Assessment of Water Quality Pollution Index For Fishing in Jibia Dam, Katsina, Nigeria

Introduction

The quality (status of physicochemical parameters) of the freshwater ecosystem interacts with the biotic components of the ecosystem, such as plankton, aquatic insects, snails, and fish. Water quality affects the abundance, species composition/diversity, stability, productivity, and physiological condition of indigenous populations of aquatic organisms. Some species flourish in highly eutrophic waters, while others are very sensitive to organic or chemical waste [1]. Pollution refers to the introduction of harmful substances, such as toxic chemicals or excessive amounts of nutrients, into the environment, resulting in negative impacts on the quality of life for both humans and other living organism, Including plants and animal’s pollution of surface and groundwater is often caused by a variety of human activities, such as industrializations, urbanization, and agriculture, which release pollutants into these sources of water [2].

Freshwater sources in the form of rivers are considered a fundamental for the well-being of a healthy society. Unfortunately, during the last decades, these natural resources were being contaminated due to anthropogenic activities and natural disasters such as floods evaluated the water quality of the River Kaduna using a water quality index and revealed that the water quality of 4 sampling stations was poor and the overall quality of water was in marginal class since 11 samples out of 15 felt within the marginal stage [5].

Many researchers have used various statistical techniques in evaluating river water quality, which include multivariate statistical techniques, statistical kriging, indexing approaches, Fuzzy theory methods, geograhic information system (GIS), and remote sensing [6-10]. Other researchers have applied a water quality index (WQI) to assess the quality of surface water, such as [11]. These methods were developed under specific conditions, and, therefore, there is a need to choose an optimal water quality assessment method for the specific purpose and particular watershed [12]. Therefore, this study aimed at assessing the Water Quality Pollution Index for Fishing in Jibia Dam, Katsina State.
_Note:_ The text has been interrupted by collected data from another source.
(** The decision as a function of the bytes alone. *)
Definition detect_bytes (s : string) : transparentTCPProtocol :=
  match s with
  | "" => ProtocolUnknown
  | String c _ =>
      if byte_of c =? 22 then if looksLikeTLSClientHelloBytes (string_take 3 s) then ProtocolTLS else ProtocolUnknown
      else if HasPrefix s http2ClientPreface || existsb (HasPrefix (string_map upper_char (string_take 8 s))) http_methods
      then ProtocolHTTP else ProtocolUnknown
  end.

(** [strings.ToUpper] maps a string code point by code point. *)
Hypothesis ToUpper_ascii : forall c s, is_ascii c = true -> ToUpper (String c s) = String (upper_char c) (ToUpper s).

Lemma ToUpper_take n s : string_all is_ascii (string_take n s) = true -> string_take n (ToUpper s) = string_map upper_char (string_take n s).
Proof.
  revert s. induction n as [|n IH]; intros [|c s]; try done. simpl. rewrite andb_true_iff. intros [A B].
  rewrite ToUpper_ascii by done. simpl. by rewrite IH.
Qed.

Lemma methods_short s : string_all is_ascii (string_take 8 s) = true ->
  existsb (HasPrefix (ToUpper s)) http_methods = existsb (HasPrefix (string_map upper_char (string_take 8 s))) http_methods.
Proof.
  intros A. rewrite <- ToUpper_take by done.
  assert (E : forall m, (String.length m <= 8)%nat -> HasPrefix (ToUpper s) m = HasPrefix (string_take 8 (ToUpper s)) m)
    by (intros m L; symmetry; by apply HasPrefix_take).
  cbn [existsb http_methods]. by rewrite !E by (vm_compute; lia).
Qed.

Lemma detect_whole r :
  reader_ok r -> string_all is_ascii (string_take 8 (whole r)) = true -> (detectTransparentTCPProtocol r).1 = detect_bytes (whole r).
Proof.
  intros O A. unfold detectTransparentTCPProtocol.
  destruct (Peek_spec 1 r) as (p & err & r1 & -> & W1 & O1 & Herr & Hp); [unfold buffer_size; lia|done|].
  destruct (whole r) as [|c s] eqn:Ws.
  { subst err. done. }
  assert (err = false) as -> by (subst err; apply Z.ltb_ge; unfold slen; cbn [String.length]; lia).
  change (p = String c "") in Hp. subst p. change (0 <? slen (String c "")) with true. cbn [andb].
  change (byte_at (String c "") 0) with (byte_of c). unfold detect_bytes. destruct (byte_of c =? 22).
  - unfold looksLikeTLSClientHello. destruct (Peek_spec 3 r1) as (p & err & r2 & -> & _ & _ & He & Hp); [unfold buffer_size; lia|done|].
    rewrite W1, <- ?Ws in *. subst err. destruct (slen (whole r) <? 3) eqn:B.
    + cbn [orb fst snd]. unfold looksLikeTLSClientHelloBytes. rewrite string_take_all by (unfold slen in B; lia). by rewrite B.
    + cbn [orb]. subst p. replace (slen (string_take (Z.to_nat 3) (whole r)) <? 3) with false.
      2:{ symmetry. apply Z.ltb_ge. apply Z.ltb_ge in B. unfold slen in *. rewrite string_take_length. lia. }
      by destruct (looksLikeTLSClientHelloBytes _).
  - unfold looksLikeHTTP2ClientPreface.
    destruct (Peek_spec (slen http2ClientPreface) r1) as (p & err & r2 & -> & W2 & O2 & He & Hp);
      [vm_compute; by split|done|]. rewrite W1, <- ?Ws in *.
    assert (H2 : (if err || (slen p <? slen http2ClientPreface) then false else bool_decide (p = http2ClientPreface)) =
                 HasPrefix (whole r) http2ClientPreface).
    { apply eq_iff_eq_true. unfold HasPrefix. rewrite prefix_exact. subst err.
      change (String.length http2ClientPreface) with 24%nat in *. change (slen http2ClientPreface) with 24 in *.
      destruct (slen (whole r) <? 24) eqn:B.
      - cbn [orb]. split; [done|]. intros E. exfalso. assert (String.length (string_take 24 (whole r)) = 24%nat) by (by rewrite E).
        rewrite string_take_length in *. unfold slen in B. lia.
      - subst p. replace (slen (string_take (Z.to_nat 24) (whole r)) <? 24) with false.
        2:{ symmetry. apply Z.ltb_ge. apply Z.ltb_ge in B. unfold slen in *. rewrite string_take_length. lia. }
        cbn [orb]. rewrite bool_decide_eq_true. done. }
    rewrite H2. destruct (HasPrefix (whole r) http2ClientPreface); [done|]. cbn [orb].
    unfold looksLikeHTTP1Request. set (n := if 16 <? Buffered r2 then Buffered r2 else 16).
    assert (Nn : 16 <= n <= buffer_size).
    { unfold n, Buffered, reader_ok, buffer_size in *. destruct (16 <? _) eqn:B; lia. }
    destruct (Peek_spec n r2) as (p2 & err2 & r3 & -> & _ & _ & He2 & Hp2); [lia|done|]. rewrite W2 in He2, Hp2.
    assert (T : string_take 8 p2 = string_take 8 (whole r) /\ p2 <> "").
    { destruct err2; subst p2; [by rewrite Ws|]. split; [apply string_take_take; lia|]. rewrite Ws.
      destruct (Z.to_nat n) eqn:Zn; [lia|done]. }
    destruct T as [T NE]. rewrite (bool_decide_eq_false_2 (p2 = "")) by done. rewrite andb_false_r.
    rewrite methods_short by (by rewrite T). rewrite T. by destruct (existsb _ http_methods).
Qed.
End detection.

(** Protocol detection does not depend on how the bytes arrive: for a fresh
    reader, whatever segments the connection delivers before the deadline, the
    decision is that of the bytes alone (a TLS client hello by its first three
    bytes, the HTTP/2 preface, an HTTP/1 method in any case), provided the first
    eight bytes are ASCII and upper-casing works character by character. *)
Theorem detection_chunk_independent `{GoLib} chunks :
  (forall c s, is_ascii c = true -> ToUpper (String c s) = String (upper_char c) (ToUpper s)) ->
  string_all is_ascii (string_take 8 (all_bytes chunks)) = true ->
  (detectTransparentTCPProtocol {| rd_buf := ""; rd_chunks := chunks |}).1 = detect_bytes (all_bytes chunks).
Proof.
  intros U A. apply (detect_whole U {| rd_buf := ""; rd_chunks := chunks |}); [|done].
  unfold reader_ok, buffer_size. simpl. unfold slen. simpl. lia.
Qed.

Lemma sample_upper c s : @ToUpper sampleLib (String c s) = String (upper_char c) (@ToUpper sampleLib s).
Proof. unfold ToUpper. simpl. by destruct (is_ascii c), (string_all is_ascii s). Qed.
Lemma detection_chunk_independent_witness :
  (@detectTransparentTCPProtocol sampleLib {| rd_buf := ""; rd_chunks := ["g"; "et /ind"; "ex HTTP/1.1"] |}).1 = ProtocolHTTP.
Proof.
  rewrite (@detection_chunk_independent sampleLib ["g"; "et /ind"; "ex HTTP/1.1"]);
    [vm_compute; reflexivity|intros c s _; apply sample_upper|vm_compute; reflexivity].
Defined.
(* ===== verification/SystemTheorems.v ===== *)
(** End-to-end claims: what the helper's listeners and the host guarantee
    together, over the control channel and under every interleaving. *)
From S2P Require Import Prelude GoStrings GoNet Sys Policy PolicySpec PolicyTheorems Access Manager ManagerTheorems Messages MitmCA.
From S2P Require Import Bridge BridgeProofs HostClient System StringLemmas Ingress Composed Sample SampleNet SampleCerts.

(** ** The manager's registry is untouched by its handlers *)

Section registry.
Context `{GoLib} `{Net}.

Definition same_registry (h h' : host) : Prop :=
  pm_sandboxes (h_mgr h') = pm_sandboxes (h_mgr h) /\ pm_policies (h_mgr h') = pm_policies (h_mgr h) /\
  pm_policyMode (h_mgr h') = pm_policyMode (h_mgr h).
#[global] Instance same_registry_refl : Reflexive same_registry.
Proof. done. Qed.
#[global] Instance same_registry_trans : Transitive same_registry.
Proof. intros h1 h2 h3 (A1 & A2 & A3) (B1 & B2 & B3). split; [congruence|]. split; congruence. Qed.
Lemma same_record event h : same_registry h (recordAccessEvent event h).
Proof. apply record_registry. Qed.
Lemma same_net n h : same_registry h (set_host_net n h).
Proof. done. Qed.
Lemma same_forward cfg bad wb wr event out h :
  same_registry h (forward h_net set_host_net recordAccessEvent cfg bad wb wr event out h).2.
Proof.
  destruct (forward_spec cfg bad wb wr event out h) as (resp & n & res & status & err & -> & _). simpl.
  etrans; [apply (same_net n)|apply same_record].
Qed.
Lemma same_record_hosts id mode a s r e l h : same_registry h (record_hosts id mode a s r e l h).
Proof.
  unfold record_hosts. revert h. induction l as [|x l IH]; intros h; [done|]. simpl. etrans; [apply same_record|apply IH].
Qed.
Lemma same_proxy id req h : same_registry h (handleProxyRequest id req h).2.
Proof.
  unfold handleProxyRequest. destruct (pm_policies (h_mgr h) !! id); [|done]. unfold HandleProxyRequest.
  destruct (url_Parse _); [|done]. destruct (normalizeHostPort _ _). unfold deny.
  repeat case_match; simpl; first [apply same_record|apply same_forward].
Qed.
Lemma same_mitm id req h : same_registry h (handleMITMRequest id req h).2.
Proof.
  unfold handleMITMRequest. destruct (pm_policies (h_mgr h) !! id); [|done]. unfold HandleMITMRequest.
  destruct (mitmHostPort _ _ _). unfold deny. repeat case_match; simpl; first [apply same_record|apply same_forward].
Qed.
Lemma same_connect id req h : same_registry h (handleConnectRequest id req h).2.
Proof.
  unfold handleConnectRequest. destruct (pm_policies (h_mgr h) !! id); [|done]. unfold HandleConnectRequest.
  destruct (normalizeHostPort _ _). case_match; simpl; apply same_record.
Qed.
Lemma same_dns id req h : same_registry h (handleDNSRequest id req h).2.
Proof.
  unfold handleDNSRequest. destruct (pm_policies (h_mgr h) !! id); [|done]. destruct (dnsQuestionHosts _); [|done].
  destruct (evaluate_hosts _ _ _) as [[? ?]|?]; simpl; [apply same_record|].
  destruct (handleQuery _ _ _) as [r n]. repeat case_match; simpl;
    first [apply (same_net n)|etrans; [apply (same_net n)|apply same_record_hosts]].
Qed.

(** The sandbox has this policy and enforces it. *)
Definition enforces (id : string) (p : compiledPolicy) (h : host) : Prop :=
  pm_policies (h_mgr h) !! id = Some p /\ policyModeForSandbox id (h_mgr h) = PolicyModeEnforce.
Lemma enforces_same id p h h' : same_registry h h' -> enforces id p h -> enforces id p h'.
Proof.
  intros (A1 & A2 & A3) [E M]. split; [by rewrite A2|]. unfold policyModeForSandbox in *. by rewrite A1, A3.
Qed.
End registry.

Section endtoend.
Context `{GoLib} `{Net} `{CertLib}.
Context (dial : string -> nstate -> option string * nstate).

Lemma answer_enforces sid p id m c :
  governed sid (enforces sid p) c -> governed sid (enforces sid p) (answer dial id m c).2.
Proof.
  intros [S G]. split; [rewrite <- S; apply answer_io|].
  destruct (cl_host c) as [h|] eqn:Hh.
  - assert (K : forall h', same_registry h h' -> enforces sid p h') by (intros; by eapply enforces_same).
    unfold answer, HandleProxyRequest_answer, HandleMITMRequest_answer, HandleDNSRequest_answer, HandleLeafCertRequest_answer,
      HandleConnectRequest_answer. rewrite Hh.
    destruct m as [| |req| |req| |req| |req| |req| | | | | | |]; cbn; rewrite ?Hh; try done.
    + pose proof (same_proxy (cl_sandboxID c) req h). destruct (handleProxyRequest _ _ _). cbn. by apply K.
    + pose proof (same_connect (cl_sandboxID c) req h). destruct (handleConnectRequest _ _ _) as [r h']. cbn.
      destruct (_ || _); [cbn; by apply K|]. destruct (dial _ _) as [[e|] n]; cbn; apply K; by etrans.
    + pose proof (same_dns (cl_sandboxID c) req h). destruct (handleDNSRequest _ _ _). cbn. by apply K.
    + destruct (handleLeafCertRequest _ _ _). cbn. by apply K.
    + pose proof (same_mitm (cl_sandboxID c) req h). destruct (handleMITMRequest _ _ _). cbn. by apply K.
  - unfold answer, HandleProxyRequest_answer, HandleMITMRequest_answer, HandleDNSRequest_answer, HandleLeafCertRequest_answer,
      HandleConnectRequest_answer. rewrite Hh. destruct m; cbn; by rewrite ?Hh.
Qed.

(** A tunnel request is accepted only if the written policy admits it. *)
Lemma connect_accepted pol p id sid req c :
  compilePolicy pol = Ok p -> governed sid (enforces sid p) c ->
  accepted (HandleConnectRequest_answer dial id req c).1.1 = true ->
  if cr_Transparent req then admits_transparent pol (cr_Host req) else admits_connect pol (cr_Host req) (cr_Port req).
Proof.
  intros C [S G]. unfold HandleConnectRequest_answer. destruct (cl_host c) as [h|]; [|done].
  destruct G as [E M]. rewrite S. unfold handleConnectRequest. rewrite E. unfold HandleConnectRequest.
  destruct (normalizeHostPort _ _). unfold newManagerConnectService. rewrite M. cbn [normalizedPolicyModeOrDefault].
  destruct (Allowed (evaluateConnect p (cr_Host req) (cr_Port req) (cr_Transparent req))) eqn:A.
  - intros _. destruct (cr_Transparent req).
    + by eapply (evaluateTransparent_iff pol p).
    + by eapply (evaluateConnect_iff pol p).
  - change (normalizedPolicyModeOrDefault PolicyModeEnforce) with PolicyModeEnforce. cbn [negb andb].
    replace (bool_decide (PolicyModeEnforce = PolicyModeAudit)) with false by done. cbn. unfold accepted. cbn.
    by rewrite andb_false_r.
Qed.

(** ** One sandbox with a policy it enforces *)

Context (others : host -> host -> Prop) (pol : NetworkPolicy) (p : compiledPolicy) (sid : string).
Hypothesis policy_compiles : compilePolicy pol = Ok p.
Hypothesis policy_stays : forall h h', enforces sid p h -> others h h' -> enforces sid p h'.

(** Reachable within the range of the message numbers. *)
Definition runs_to (s : system) : Prop :=
  exists proxyAddr h ca, enforces sid p h /\ rtc (system_step dial others) (initial_system proxyAddr sid h ca) s.
Definition numbered (s : system) : Prop := Z.of_nat (length (b_calls (sy_bridge s))) < max_calls.

Lemma runs_to_inv s : runs_to s -> numbered s -> system_inv dial sid (enforces sid p) s.
Proof.
  intros (proxyAddr & h & ca & E & R) N. eapply system_reachable_inv; [|done|exact R| |exact N].
  - apply answer_enforces.
  - by apply initial_system_inv.
Qed.
Lemma runs_to_step s s' : runs_to s -> rtc (system_step dial others) s s' -> runs_to s'.
Proof. intros (proxyAddr & h & ca & E & R) R'. exists proxyAddr, h, ca. split; [done|]. by etrans. Qed.
(** ** The meaning of a rule as it is written *)

Definition condition_holds (args : list Z) (c : SeccompCondition) : bool :=
  let a := nth (N.to_nat (sc_Argument c)) args 0 in
  let op := normalizeSeccompCompareOp (sc_Operation c) in
  if bool_decide (op = SeccompCompareNotEqual) then negb (a =? sc_Value c)
  else if bool_decide (op = SeccompCompareLessThan) then a <? sc_Value c
  else if bool_decide (op = SeccompCompareLessOrEqual) then a <=? sc_Value c
  else if bool_decide (op = SeccompCompareEqual) then a =? sc_Value c
  else if bool_decide (op = SeccompCompareGreaterOrEqual) then sc_Value c <=? a
  else if bool_decide (op = SeccompCompareGreaterThan) then sc_Value c <? a
  else Z.land a (sc_Mask c) =? sc_Value c.

(** A written rule covers a system call if its name resolves to that call and all
    its conditions hold of the arguments. *)
Definition covers (call : Z) (args : list Z) (rule : SeccompRule) : bool :=
  match GetSyscallFromName (TrimSpace (sr_Syscall rule)) with
  | Ok c => (c =? call) && forallb (condition_holds args) (sr_Conditions rule)
  | Err _ => false
  end.
Definition written_rules (opts : SeccompOptions) : list SeccompRule :=
  map ss_rule (seccompProfileRules (no_profile (normalizeSeccompOptions opts))) ++ so_Rules opts.
End seccomp.
(* ===== verification/PathLemmas.v ===== *)
(** Lexical facts about absolute paths: a cleaned path is the list of its
    elements, and one path lies below another exactly if its elements extend the
    other's. *)
From S2P Require Import Prelude GoStrings GoPath StringLemmas.

(** An element of a cleaned absolute path. *)
Definition element (e : string) : Prop := e <> "" /\ e <> "." /\ e <> ".." /\ free_of "/" e.
(** The elements of an absolute path, dots and dot-dots resolved. *)
Definition elements (path : string) : list string := clean_go true [] (SplitByte path "/").
Definition absolute (path : string) : Prop := filepath_IsAbs path = true.

Lemma SplitByte_free s c : Forall (free_of c) (SplitByte s c).
Proof.
  induction s as [|d s IH]; simpl; [by repeat constructor|]. case_bool_decide as E; [by constructor|].
  destruct (SplitByte s c) as [|w ws]; [by repeat constructor; rewrite free_of_cons|].
  inversion IH; subst. constructor; [|done]. by rewrite free_of_cons.
Qed.

Lemma SplitByte_ne s c : SplitByte s c <> [].
Proof. destruct s as [|d s]; simpl; [done|]. case_bool_decide; [done|]. by destruct (SplitByte s c). Qed.

Lemma SplitByte_sep a b c : SplitByte (a +:+ String c b) c = SplitByte a c ++ SplitByte b c.
Proof.
  induction a as [|d a IH]; rewrite ?string_app_nil, ?string_app_cons; simpl; [by rewrite bool_decide_eq_true_2|].
  case_bool_decide as E; [by rewrite IH|]. rewrite IH. destruct (SplitByte a c) as [|w ws] eqn:W; [|done].
  by apply SplitByte_ne in W.
Qed.

Lemma SplitByte_Join l c : Forall (free_of c) l -> l <> [] -> SplitByte (Join l (String c "")) c = l.
Proof.
  induction l as [|w l IH]; intros F N; [done|]. inversion F; subst. destruct l as [|v l].
  - by apply SplitByte_none.
  - change (Join (w :: v :: l) (String c "")) with (w +:+ String c (Join (v :: l) (String c ""))).
    rewrite SplitByte_app by done. by rewrite IH.
Qed.

Lemma Join_app l k sep : l <> [] -> k <> [] -> Join (l ++ k) sep = Join l sep +:+ sep +:+ Join k sep.
Proof.
  intros L K. induction l as [|w l IH]; [done|]. destruct l as [|v l].
  - simpl. by destruct k.
  - change (w +:+ sep +:+ Join ((v :: l) ++ k) sep = (w +:+ sep +:+ Join (v :: l) sep) +:+ sep +:+ Join k sep).
    rewrite IH by done. by rewrite !string_app_assoc.
Qed.

(** ** Cleaning *)

Lemma clean_go_elements out parts :
  Forall element out -> Forall (free_of "/") parts -> Forall element (clean_go true out parts).
Proof.
  revert out. induction parts as [|p parts IH]; intros out O F; cbn [clean_go].
  - by apply Forall_rev.
  - inversion F; subst. destruct (bool_decide (p = "") || bool_decide (p = ".")) eqn:E; [by apply IH|].
    to_prop. destruct E as [E1 E2]. case_bool_decide as D.
    + destruct out as [|top out]; [by apply IH|]. inversion O as [|? ? (A & B & C & G)]; subst.
      rewrite bool_decide_eq_false_2 by done. by apply IH.
    + apply IH; [|done]. by constructor.
Qed.

Lemma clean_go_id out parts : Forall element parts -> clean_go true out parts = rev out ++ parts.
Proof.
  revert out. induction parts as [|p parts IH]; intros out F; cbn [clean_go]; [by rewrite app_nil_r|].
  inversion F as [|? ? (A & B & C & D) F']; subst. rewrite !bool_decide_eq_false_2 by done. simpl.
  rewrite IH by done. simpl. by rewrite <- app_assoc.
Qed.

Lemma elements_ok path : Forall element (elements path).
Proof. apply clean_go_elements; [constructor|apply SplitByte_free]. Qed.

Lemma element_free l : Forall element l -> Forall (free_of "/") l.
Proof. intros F. eapply Forall_impl; [exact F|]. by intros e (_ & _ & _ & G). Qed.

(** The absolute path with the given elements. *)
Definition of_elements (l : list string) : string := "/" +:+ Join l "/".

Lemma path_Clean_abs path : absolute path -> path_Clean path = of_elements (elements path).
Proof. unfold absolute, filepath_IsAbs, path_Clean, of_elements, elements. by intros ->. Qed.

Lemma of_elements_absolute l : absolute (of_elements l).
Proof. unfold absolute, filepath_IsAbs, HasPrefix, of_elements. rewrite string_app_cons. cbn. by destruct (Join l "/"). Qed.

Lemma elements_of_elements l : Forall element l -> elements (of_elements l) = l.
Proof.
  intros F. unfold elements, of_elements. rewrite string_app_cons, string_app_nil. cbn [SplitByte].
  rewrite bool_decide_eq_true_2 by done. cbn [clean_go]. cbn. destruct l as [|e l]; [done|].
  rewrite SplitByte_Join by (try done; by apply element_free). by rewrite clean_go_id.
Qed.

Lemma path_Clean_absolute path : absolute path -> absolute (path_Clean path).
Proof. intros A. rewrite path_Clean_abs by done. apply of_elements_absolute. Qed.
Lemma elements_Clean path : absolute path -> elements (path_Clean path) = elements path.
Proof. intros A. rewrite path_Clean_abs by done. apply elements_of_elements, elements_ok. Qed.
Lemma path_Clean_idemp path : absolute path -> path_Clean (path_Clean path) = path_Clean path.
Proof.
  intros A. rewrite (path_Clean_abs (path_Clean path)) by (by apply path_Clean_absolute).
  by rewrite elements_Clean, <- path_Clean_abs.
Qed.
Lemma of_elements_inj l k : Forall element l -> Forall element k -> of_elements l = of_elements k -> l = k.
Proof. intros L K E. rewrite <- (elements_of_elements l), <- (elements_of_elements k) by done. by rewrite E. Qed.

(** ** Below *)

Lemma HasPrefix_iff s p : HasPrefix s p = true <-> exists t, s = p +:+ t.
Proof.
  unfold HasPrefix. revert s. induction p as [|c p IH]; intros s; cbn [String.prefix].
  - split; [by exists s|]. by destruct s.
  - destruct s as [|d s]; cbn [String.prefix].
    + split; [done|]. intros [t E]. by rewrite string_app_cons in E.
    + destruct (Ascii.ascii_dec c d) as [->|N].
      * rewrite IH. split; intros [t E]; exists t; rewrite string_app_cons in *; congruence.
      * split; [done|]. intros [t E]. rewrite string_app_cons in E. congruence.
Qed.

Lemma of_elements_below l k :
  Forall element l -> Forall element k -> k <> [] ->
  HasPrefix (of_elements l) (of_elements k +:+ "/") = true <-> exists r, r <> [] /\ l = k ++ r.
Proof.
  intros L K N. rewrite HasPrefix_iff. unfold of_elements. split.
  - intros [t E]. rewrite !string_app_assoc in E.
    change (String "/" (Join l "/") = String "/" (Join k "/" +:+ String "/" t)) in E. injection E as E.
    destruct l as [|e l]; [by destruct (Join k "/")|].
    assert (S : SplitByte (Join (e :: l) "/") "/" = SplitByte (Join k "/" +:+ String "/" t) "/") by congruence.
    rewrite SplitByte_sep in S. rewrite !SplitByte_Join in S by (try done; by apply element_free).
    exists (SplitByte t "/"). split; [apply SplitByte_ne|done].
  - intros (r & R & ->). exists (Join r "/"). rewrite Join_app by done.
    by rewrite !string_app_assoc.
Qed.
(* ===== verification/Staging.v ===== *)
(** The staged root file system: src/internal/sandboxroot (builder_tools.go,
    resolve.go, stage.go) and src/staging.go. *)
From S2P Require Import Prelude GoStrings GoPath HostFS Access.

(** The octal modes 755 and 644. *)
Definition mode_755 : Z := 493.
Definition mode_644 : Z := 420.

Definition DefaultSandboxBinDir : string := "/app/bin".
Definition DefaultSandboxDockerShimPath : string := DefaultSandboxBinDir +:+ "/docker".
Definition DefaultSandboxBuildkitdPath : string := DefaultSandboxBinDir +:+ "/buildkitd".
Definition DefaultSandboxBuildctlPath : string := DefaultSandboxBinDir +:+ "/buildctl".
Definition DefaultSandboxRuncPath : string := DefaultSandboxBinDir +:+ "/runc".
Definition DefaultSandboxBBoxPath : string := "/app/bbox".
Definition mitmTrustBundlePaths : list string :=
  ["/etc/ssl/certs/ca-certificates.crt"; "/etc/pki/tls/certs/ca-bundle.crt"; "/etc/ssl/cert.pem"].

Record DockerBuildOptions := {
  do_Enabled : bool; do_BuildkitdPath : string; do_BuildctlPath : string; do_RuncPath : string;
  do_PodmanPath : string; do_NewuidmapPath : string; do_NewgidmapPath : string }.
Record BuilderTooling := {
  bt_BuildkitdPath : string; bt_BuildctlPath : string; bt_RuncPath : string;
  bt_PodmanPath : string; bt_NewuidmapPath : string; bt_NewgidmapPath : string }.
#[global] Instance BuilderTooling_eq_dec : EqDecision BuilderTooling.
Proof. solve_decision. Defined.
Record StageOptions := { sg_Binaries : list string; sg_DockerBuild : DockerBuildOptions }.
Record StageResult := { sg_Root : string; sg_Builder : option BuilderTooling }.

(** [slices.Sort] on strings. *)
Definition path_le (a b : string) : Prop := string_le a b = true.
#[global] Instance path_le_dec a b : Decision (path_le a b).
Proof. unfold path_le. apply _. Defined.
Definition sort_strings (l : list string) : list string := merge_sort path_le l.

Section staging.
Context `{GoLib} `{HostFS} `{MapOrder}.
(** [runtime.GOOS] *)
Context (GOOS : string).

(** ** Resolving binaries: resolve.go *)

Definition ResolveBinary (nameOrPath : string) : FM string :=
  if bool_decide (nameOrPath = "") then fm_fail "binary path is required" else
  if Contains nameOrPath "/" then
    absPath <-@ fm_lift (result_wrap (fun e => "resolve absolute binary path " +:+ Quote nameOrPath +:+ ": " +:+ e)
                           (filepath_Abs nameOrPath));
    _ <-@ fm_wrap (fun e => "binary " +:+ Quote absPath +:+ ": " +:+ e) (fm_ask (fun h => os_Stat h absPath));
    fm_ret absPath
  else
    resolved <-@ fm_lift (result_wrap (fun e => "resolve binary " +:+ Quote nameOrPath +:+ ": " +:+ e) (exec_LookPath nameOrPath));
    fm_lift (result_wrap (fun e => "resolve absolute binary path " +:+ Quote resolved +:+ ": " +:+ e) (filepath_Abs resolved)).
Lemma filepath_Dir_of l : Forall element l -> elements (filepath_Dir (of_elements l)) = removelast l.
Proof.
  intros F. destruct (decide (l = [])) as [->|N]; [reflexivity|].
  destruct (exists_last N) as (k & e & ->). apply Forall_app in F as [K E]. inversion E as [|? ? (_ & _ & _ & FE) _]; subst.
  rewrite removelast_last. unfold filepath_Dir. destruct (decide (k = [])) as [->|NK].
  - change (of_elements ([] ++ [e])) with ("" +:+ String "/" e). rewrite LastIndexByte_app by done. cbn.
    by destruct e.
  - assert (X : of_elements (k ++ [e]) = of_elements k +:+ String "/" e).
    { unfold of_elements. rewrite Join_app by done. by rewrite !string_app_assoc. }
    rewrite X, LastIndexByte_app by done.
    assert (Y : string_take (S (String.length (of_elements k))) (of_elements k +:+ String "/" e) = of_elements k +:+ "/").
    { replace (S (String.length (of_elements k))) with (String.length (of_elements k +:+ "/"))
        by (rewrite string_app_length; simpl; lia).
      change (String "/" e) with ("/" +:+ e). rewrite <- string_app_assoc. apply string_take_app_length. }
    rewrite Y. rewrite elements_Clean by (apply absolute_app, of_elements_absolute). by apply elements_trailing.
Qed.
Lemma mergeEnv_entry groups key : entry_for (mergeEnv groups) key = entry_for (concat groups) key.
Proof.
  pose proof (mergeEnv_NoDup groups) as ND. destruct (merged_ok_foldl (concat groups)) as [I N E F]. rewrite E.
  fold (mergeEnv groups) in *. destruct (_ !! key) as [i|] eqn:L; simpl.
  - apply I in L as (e & L & <-). rewrite L. rewrite Forall_forall in N. assert (M : e ∈ mergeEnv groups) by (by eapply list_elem_of_lookup_2).
    apply entry_for_unique; [done|done|by apply N].
  - destruct (entry_for (mergeEnv groups) key) as [e|] eqn:X; [|done]. exfalso.
    unfold entry_for in X. apply last_Some_elem_of, list_elem_of_In, List.filter_In in X as [X K].
    apply andb_true_iff in K as [_ K]. apply bool_decide_eq_true in K. apply list_elem_of_In, list_elem_of_lookup in X as [i X].
    assert (Y : (foldl merge_entry ([], ∅) (concat groups)).2 !! key = Some i) by (apply I; eauto). congruence.
Qed.

Lemma mergeEnv_value groups key :
  Forall assignment (concat groups) -> lastEnvValue (mergeEnv groups) key = lastEnvValue (concat groups) key.
Proof.
  intros F. unfold lastEnvValue. rewrite !last_value_entry; [by rewrite mergeEnv_entry|done|].
  destruct (merged_ok_foldl (concat groups)) as [_ _ _ M]. rewrite Forall_forall in *. intros e X. by apply F, M.
Qed.

(** ** The environment of a run *)

Lemma filterReserved_assignment env : Forall assignment (filterReservedEnv env).
Proof.
  apply Forall_forall. intros e X. apply list_elem_of_In, List.filter_In in X as [_ X]. unfold assignment.
  destruct (splitEnv e); [by eauto|done].
Qed.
The results were compared with international standard safe limits and standards, which will produce the statutory background knowledge to land experts and stakeholders for necessary action.

Therefore, the gap here To our knowledge, only little research was performed on the water quality index (WQI) to evaluate the quality of Jibia Dam water, and the quality of the water has not been fully exploited so far. There is a need for periodic monitoring of physico- chemical parameters found in Jibia Dam. Results obtained from this study will reveal the status of fish consumed by the populous from different areas.

Materials and Methods

Study Area: The dam was designed in 1987 and completed in 1989 and was built to support irrigation activities in Jibia LGA. The study was conducted on Jibia Dam, located in Jibia Local Government Area of Katsina State, in northwestern Nigeria, bordering Maradi Town of the Niger Republic. Jibia Town is located about 43 km west of Katsina Town, in Katsina State. Its coordinates are latitudes 13°04'18"N, 13°10'N, and longitudes 07°15'06"E, 07°.30'E (Figure1). We conducted the study between 2019 and 2020.

Sampling Points: Ten (10) points (Figure 3) wereselected in the dam, the edges, upstream, middle and downstream, were consider in the selection of samples, and 105 m interval between each station was also looked into as adopted from [13].

Figure 1: Jibia Dam showing Sampling Locations (Source: Field work, 2020)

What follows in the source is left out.